I honestly don't know where this would chunk out in terms of "Can you build 128-turning lines first?", because the layout goes by its own voltage distances and not necessarily service distances. On the southside it's reasonable to figure that Franklin/Foxboro are going to be powered by a sub in Walpole near the prison right on the start of the Framingham Secondary because there's some monster-ass high-tension lines converging there...and the distances agree for a sub based there and a switching station at Readville. Worcester Line I'm thinking that MetroWest hosts the sub because there's some big lines a stone's throw west of Framingham...but there's probably a switching station somewhere in Newton cleaving off from the terminal district feed. Stoughton is no-go for any electrification until you make decisions on whether South Coast Rail Phase II is happening, because it's too much for Sharon sub and the ideal power lines are in that blasted swamp in Easton. Old Colony's going to be pricey as you'll need one sub close to Braintree feeding the main + starts of all 3 lines then one each per branch further out. But you aren't wiring those any which way until the Dorchester pinch is fixed.

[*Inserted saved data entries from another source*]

(** * L293DBoardSerial: the slave's protocol and timing engine

    A shallow embedding of the Arduino sketch [L293DBoardSerial.ino]
    (revision 1.1.0): the frame decoder ([listenSerial]), the hex codec
    ([charToNib], [readSerialByte]), the dispatcher and relay
    ([processSerial]), the per-channel timing engine (the on-request loop of
    [processSerial] and [checkResetChannels]) and the EEPROM-backed timing
    configuration.

    The sketch keeps everything in global variables; here they are the fields
    of one record, passed explicitly.  An array access outside its array is
    undefined behaviour in C++: every function that touches an array returns
    an [option], with [None] for an access out of range, and the theorems
    show the result is [Some] on the states the sketch can reach.

    Time is a parameter: a function called [t] milliseconds after boot reads
    [millis t] at each of its calls of [millis()], and one run of [loop()]
    takes place at one [t].  The serial port is two byte lists in the state:
    what has arrived and not been read, and what has been written. *)

From Stdlib Require Import ZArith Lia String Ascii HexString.
From stdpp Require Import base option list functions.

Local Open Scope Z_scope.

(** ** Machine integers (AVR: [uint8_t] 8 bits, [int] 16 bits,
       [unsigned long] 32 bits) *)

Definition u8 (z : Z) : Z := z mod 256.
Definition int16 (z : Z) : Z := (z + 32768) mod 65536 - 32768.
Definition ulong (z : Z) : Z := z mod 2 ^ 32.

(** The Arduino core's bit macros:
    [bitRead(value, bit)  (((value) >> (bit)) & 0x01)],
    [bitSet(value, bit)   ((value) |= (1UL << (bit)))],
    [bitClear(value, bit) ((value) &= ~(1UL << (bit)))],
    [bitWrite(value, bit, bitvalue) ((bitvalue) ? bitSet(..) : bitClear(..))]. *)
Definition bitRead (value bit : Z) : Z := Z.land (Z.shiftr value bit) 1.
Definition bitSet (value bit : Z) : Z := Z.lor value (Z.shiftl 1 bit).
Definition bitClear (value bit : Z) : Z := Z.land value (Z.lnot (Z.shiftl 1 bit)).
Definition bitWrite (value bit bitvalue : Z) : Z :=
  if bitvalue =? 0 then bitClear value bit else bitSet value bit.

(** [millis()] at [t] milliseconds after boot: a 32-bit counter that wraps. *)
Definition millis (t : Z) : Z := ulong t.

(** ** Constants of the sketch *)

Definition EEPROM_SET_FLAG : Z := 100.
Definition SERIAL_MAX_DATA_LENGTH : Z := 32.
Definition SERIAL_MSG_BEGIN_CHAR : Z := 60.   (* '<' *)
Definition SERIAL_MSG_END_CHAR : Z := 62.     (* '>' *)
Definition DEFAULT_CHANNEL_ON_TIME : Z := 80.
Definition DEFAULT_MIN_CHANNEL_OFF_TIME : Z := 40.

(** ** Arrays: a load or store outside the array is [None] *)

Definition array_load (a : list Z) (i : Z) : option Z :=
  if 0 <=? i then a !! Z.to_nat i else None.

Definition array_store (a : list Z) (i v : Z) : option (list Z) :=
  if (0 <=? i) && (i <? Z.of_nat (length a)) then Some (<[Z.to_nat i := v]> a)
  else None.

(** ** The globals *)

Record State : Type := mkState {
  serialData : list Z;             (* uint8_t serialData[SERIAL_MAX_DATA_LENGTH] *)
  deviceAddress : Z;               (* uint8_t *)
  serialMessageActive : Z;         (* uint8_t *)
  serialMessageLength : Z;         (* uint8_t *)
  serialNextChar : Z;              (* uint8_t *)
  serialMessageAvailable : Z;      (* uint8_t *)
  serialLastTime : Z;              (* unsigned long *)
  setChannelLastTime : list Z;     (* unsigned long setChannelLastTime[8] *)
  channelOnTime : Z;               (* int *)
  minChannelOffTime : Z;           (* int *)
  channelOnBitmask : Z;            (* uint8_t *)
  eeprom : Z -> Z;                 (* the EEPROM cells *)
  serialRx : list Z;               (* bytes waiting in the serial receive buffer *)
  serialTx : list Z                (* bytes written to the serial port so far *)
}.

Definition set_serialData (v : list Z) (s : State) : State :=
  mkState v (deviceAddress s) (serialMessageActive s) (serialMessageLength s)
    (serialNextChar s) (serialMessageAvailable s) (serialLastTime s)
    (setChannelLastTime s) (channelOnTime s) (minChannelOffTime s)
    (channelOnBitmask s) (eeprom s) (serialRx s) (serialTx s).

Definition set_serialMessageActive (v : Z) (s : State) : State :=
  mkState (serialData s) (deviceAddress s) v (serialMessageLength s)
    (serialNextChar s) (serialMessageAvailable s) (serialLastTime s)
    (setChannelLastTime s) (channelOnTime s) (minChannelOffTime s)
    (channelOnBitmask s) (eeprom s) (serialRx s) (serialTx s).

Definition set_serialMessageLength (v : Z) (s : State) : State :=
  mkState (serialData s) (deviceAddress s) (serialMessageActive s) v
    (serialNextChar s) (serialMessageAvailable s) (serialLastTime s)
    (setChannelLastTime s) (channelOnTime s) (minChannelOffTime s)
    (channelOnBitmask s) (eeprom s) (serialRx s) (serialTx s).

Definition set_serialNextChar (v : Z) (s : State) : State :=
  mkState (serialData s) (deviceAddress s) (serialMessageActive s)
    (serialMessageLength s) v (serialMessageAvailable s) (serialLastTime s)
    (setChannelLastTime s) (channelOnTime s) (minChannelOffTime s)
    (channelOnBitmask s) (eeprom s) (serialRx s) (serialTx s).

Definition set_serialMessageAvailable (v : Z) (s : State) : State :=
  mkState (serialData s) (deviceAddress s) (serialMessageActive s)
    (serialMessageLength s) (serialNextChar s) v (serialLastTime s)
    (setChannelLastTime s) (channelOnTime s) (minChannelOffTime s)
    (channelOnBitmask s) (eeprom s) (serialRx s) (serialTx s).

Definition set_serialLastTime (v : Z) (s : State) : State :=
  mkState (serialData s) (deviceAddress s) (serialMessageActive s)
    (serialMessageLength s) (serialNextChar s) (serialMessageAvailable s) v
    (setChannelLastTime s) (channelOnTime s) (minChannelOffTime s)
    (channelOnBitmask s) (eeprom s) (serialRx s) (serialTx s).

Definition set_setChannelLastTime (v : list Z) (s : State) : State :=
  mkState (serialData s) (deviceAddress s) (serialMessageActive s)
    (serialMessageLength s) (serialNextChar s) (serialMessageAvailable s)
    (serialLastTime s) v (channelOnTime s) (minChannelOffTime s)
    (channelOnBitmask s) (eeprom s) (serialRx s) (serialTx s).

Definition set_channelOnTime (v : Z) (s : State) : State :=
  mkState (serialData s) (deviceAddress s) (serialMessageActive s)
    (serialMessageLength s) (serialNextChar s) (serialMessageAvailable s)
    (serialLastTime s) (setChannelLastTime s) v (minChannelOffTime s)
    (channelOnBitmask s) (eeprom s) (serialRx s) (serialTx s).

Definition set_minChannelOffTime (v : Z) (s : State) : State :=
  mkState (serialData s) (deviceAddress s) (serialMessageActive s)
    (serialMessageLength s) (serialNextChar s) (serialMessageAvailable s)
    (serialLastTime s) (setChannelLastTime s) (channelOnTime s) v
    (channelOnBitmask s) (eeprom s) (serialRx s) (serialTx s).

Definition set_channelOnBitmask (v : Z) (s : State) : State :=
  mkState (serialData s) (deviceAddress s) (serialMessageActive s)
    (serialMessageLength s) (serialNextChar s) (serialMessageAvailable s)
    (serialLastTime s) (setChannelLastTime s) (channelOnTime s)
    (minChannelOffTime s) v (eeprom s) (serialRx s) (serialTx s).

Definition set_eeprom (v : Z -> Z) (s : State) : State :=
  mkState (serialData s) (deviceAddress s) (serialMessageActive s)
    (serialMessageLength s) (serialNextChar s) (serialMessageAvailable s)
    (serialLastTime s) (setChannelLastTime s) (channelOnTime s)
    (minChannelOffTime s) (channelOnBitmask s) v (serialRx s) (serialTx s).

Definition set_serialRx (v : list Z) (s : State) : State :=
  mkState (serialData s) (deviceAddress s) (serialMessageActive s)
    (serialMessageLength s) (serialNextChar s) (serialMessageAvailable s)
    (serialLastTime s) (setChannelLastTime s) (channelOnTime s)
    (minChannelOffTime s) (channelOnBitmask s) (eeprom s) v (serialTx s).

Definition set_serialTx (v : list Z) (s : State) : State :=
  mkState (serialData s) (deviceAddress s) (serialMessageActive s)
    (serialMessageLength s) (serialNextChar s) (serialMessageAvailable s)
    (serialLastTime s) (setChannelLastTime s) (channelOnTime s)
    (minChannelOffTime s) (channelOnBitmask s) (eeprom s) (serialRx s) v.

(** ** The collaborators: EEPROM and the serial port *)

(** [EEPROM.write(idx, val)] stores a [uint8_t]; [EEPROM.read(idx)] returns one. *)
Definition EEPROM_write (idx val : Z) (s : State) : State :=
  set_eeprom (<[idx := u8 val]> (eeprom s)) s.

Definition EEPROM_read (idx : Z) (s : State) : Z := u8 (eeprom s idx).

(** [Serial.write(buf, len)]: the first [len] bytes of [buf] go out. *)
Definition Serial_write (buf : list Z) (len : Z) (s : State) : option State :=
  if (0 <=? len) && (len <=? Z.of_nat (length buf))
  then Some (set_serialTx (serialTx s ++ take (Z.to_nat len) buf) s)
  else None.

(** [Serial.println(F(""))]: carriage return, line feed. *)
Definition Serial_println (s : State) : State :=
  set_serialTx (serialTx s ++ [13; 10]) s.

(** The bytes of a string literal, to write frames as text. *)
Definition bytes (s : string) : list Z :=
  map (fun a => Z.of_N (N_of_ascii a)) (list_ascii_of_string s).
Arguments bytes s%_string.

(** The transmitter puts [bs] on the line. *)
Definition receive (bs : list Z) (s : State) : State :=
  set_serialRx (serialRx s ++ bs) s.

(** ** The sketch *)

(** [for (i = 0; i < n; i++) body], from index [i]. *)
Fixpoint for_upto (n : nat) (i : Z) (body : Z -> State -> option State)
    (s : State) : option State :=
  match n with
  | O => Some s
  | S n' => s' ← body i s; for_upto n' (i + 1) body s'
  end.

Definition listenSerialNewChar (leaveCharsAtEnd : Z) (s : State) : option State :=
  if serialMessageLength s >=? SERIAL_MAX_DATA_LENGTH - leaveCharsAtEnd then Some s
  else
    let s1 := set_serialMessageLength (u8 (serialMessageLength s + 1)) s in
    d ← array_store (serialData s1) (serialMessageLength s1 - 1) (serialNextChar s1);
    Some (set_serialData d s1).

(** One turn of the [while (Serial.available())] loop of [listenSerial], for
    the byte [c] that [Serial.read()] returns; the flag of the result says
    whether the turn left the function by its [return]. *)
Definition listenSerial_body (t c : Z) (s : State) : option (bool * State) :=
  let s1 := set_serialLastTime (millis t) s in
  let s2 := set_serialNextChar (u8 c) s1 in
  if negb (serialMessageActive s2 =? 0) then
    if serialNextChar s2 =? SERIAL_MSG_END_CHAR then
      s3 ← listenSerialNewChar 0 s2;
      Some (true, set_serialMessageAvailable 1 (set_serialMessageActive 0 s3))
    else
      s3 ← listenSerialNewChar 1 s2;
      Some (false, s3)
  else
    if serialNextChar s2 =? SERIAL_MSG_BEGIN_CHAR then
      s3 ← listenSerialNewChar 1 s2;
      Some (false, set_serialMessageActive 1 s3)
    else Some (false, s2).

(** The loop itself, over the bytes [rx] waiting in the receive buffer. *)
Fixpoint listenSerial_while (t : Z) (rx : list Z) (s : State)
    : option (bool * State) :=
  match rx with
  | [] => Some (false, s)
  | c :: rx' =>
      '(returned, s') ← listenSerial_body t c (set_serialRx rx' s);
      if returned : bool then Some (true, s') else listenSerial_while t rx' s'
  end.

Definition listenSerial (t : Z) (s : State) : option State :=
  '(returned, s1) ← listenSerial_while t (serialRx s) s;
  if returned : bool then Some s1
  else if ulong (millis t - serialLastTime s1) >? 1000
       then Some (set_serialMessageLength 0 (set_serialMessageActive 0 s1))
       else Some s1.

Definition charToNib (ch : Z) : Z :=
  if (ch >=? 48) && (ch <=? 57) then u8 (ch - 48)
  else if (ch >=? 65) && (ch <=? 70) then u8 (ch - 65 + 10)
  else if (ch >=? 97) && (ch <=? 102) then u8 (ch - 97 + 10)
  else 0.

Definition readSerialByte (index : Z) (s : State) : option Z :=
  c1 ← array_load (serialData s) index;
  c2 ← array_load (serialData s) (index + 1);
  let n1 := charToNib c1 in
  let n2 := charToNib c2 in
  Some (u8 (n1 * 16 + n2)).

Definition setChannelOnTime (onTimeCs : Z) (s : State) : State :=
  let s1 := EEPROM_write 0 EEPROM_SET_FLAG s in
  let s2 := EEPROM_write 1 onTimeCs s1 in
  set_channelOnTime (int16 (onTimeCs * 10)) s2.

Definition setMinChannelOffTime (minOffTimeCs : Z) (s : State) : State :=
  let s1 := EEPROM_write 2 EEPROM_SET_FLAG s in
  let s2 := EEPROM_write 3 minOffTimeCs s1 in
  set_minChannelOffTime (int16 (minOffTimeCs * 10)) s2.

Definition loadChannelOnTime (s : State) : State :=
  if EEPROM_read 0 s =? EEPROM_SET_FLAG
  then set_channelOnTime (int16 (EEPROM_read 1 s * 10)) s
  else set_channelOnTime DEFAULT_CHANNEL_ON_TIME s.

Definition loadMinChannelOffTime (s : State) : State :=
  if EEPROM_read 2 s =? EEPROM_SET_FLAG
  then set_minChannelOffTime (int16 (EEPROM_read 3 s * 10)) s
  else set_minChannelOffTime DEFAULT_MIN_CHANNEL_OFF_TIME s.

(** One turn of the [for] loop of [processSerial]: the on-request for
    channel [i] when bit [i] of [cmd] is set.  The [int] [minChannelOffTime]
    is converted to [unsigned long] for the comparison. *)
Definition processSerial_body (t cmd i : Z) (s : State) : option State :=
  if negb (bitRead cmd i =? 0) && (bitRead (channelOnBitmask s) i =? 0) then
    last ← array_load (setChannelLastTime s) i;
    if ulong (millis t - last) >=? ulong (minChannelOffTime s) then
      let s1 := set_channelOnBitmask (u8 (bitWrite (channelOnBitmask s) i 1)) s in
      l ← array_store (setChannelLastTime s1) i (millis t);
      Some (set_setChannelLastTime l s1)
    else Some s
  else Some s.

(** The two configuration commands of [processSerial]. *)
Definition processSerial_config (addr cmd : Z) (s : State) : State :=
  let s1 := if addr =? 255 then setChannelOnTime cmd s else s in
  if addr =? 254 then setMinChannelOffTime cmd s1 else s1.

(** The end of [processSerial]: the message goes to the next slave and the
    buffer is free again. *)
Definition processSerial_relay (s : State) : option State :=
  s1 ← Serial_write (serialData s) (serialMessageLength s) s;
  let s2 := Serial_println s1 in
  Some (set_serialMessageLength 0 (set_serialMessageAvailable 0 s2)).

Northside...who knows. You have no shortage of lines running right along the Eastern Route, so you're set for Rockpeaburybodyport wiring and 2 subs powering all. The question is "who's Sharon-North?" that powers the terminal district so you know where things are phase-breaking from each other at a switching station. Waltham has a shitload of converging lines and the Fitchburg Line is branchless, so it may make sense to plunk the Terminal District feeder out there. Inner Lowell + Reading Line have somewhat dearth of lines inside of Woburn & Reading so there'll have to be some artful phase-breaking there with some lines having nearer subs so others can have further-out. None of it that big a deal...it's just not something you can easily conceptualize in your head vs. a service zone map that breaks Urban Rail vs. RUR almost always @ 128. You shoot for how many new service rungs each pricey sub nets you, but can't necessarily count on it being "all the Urban Rails first" because the service buildout yardsticks vs. electrification buildout yardsticks don't have the same common denominators.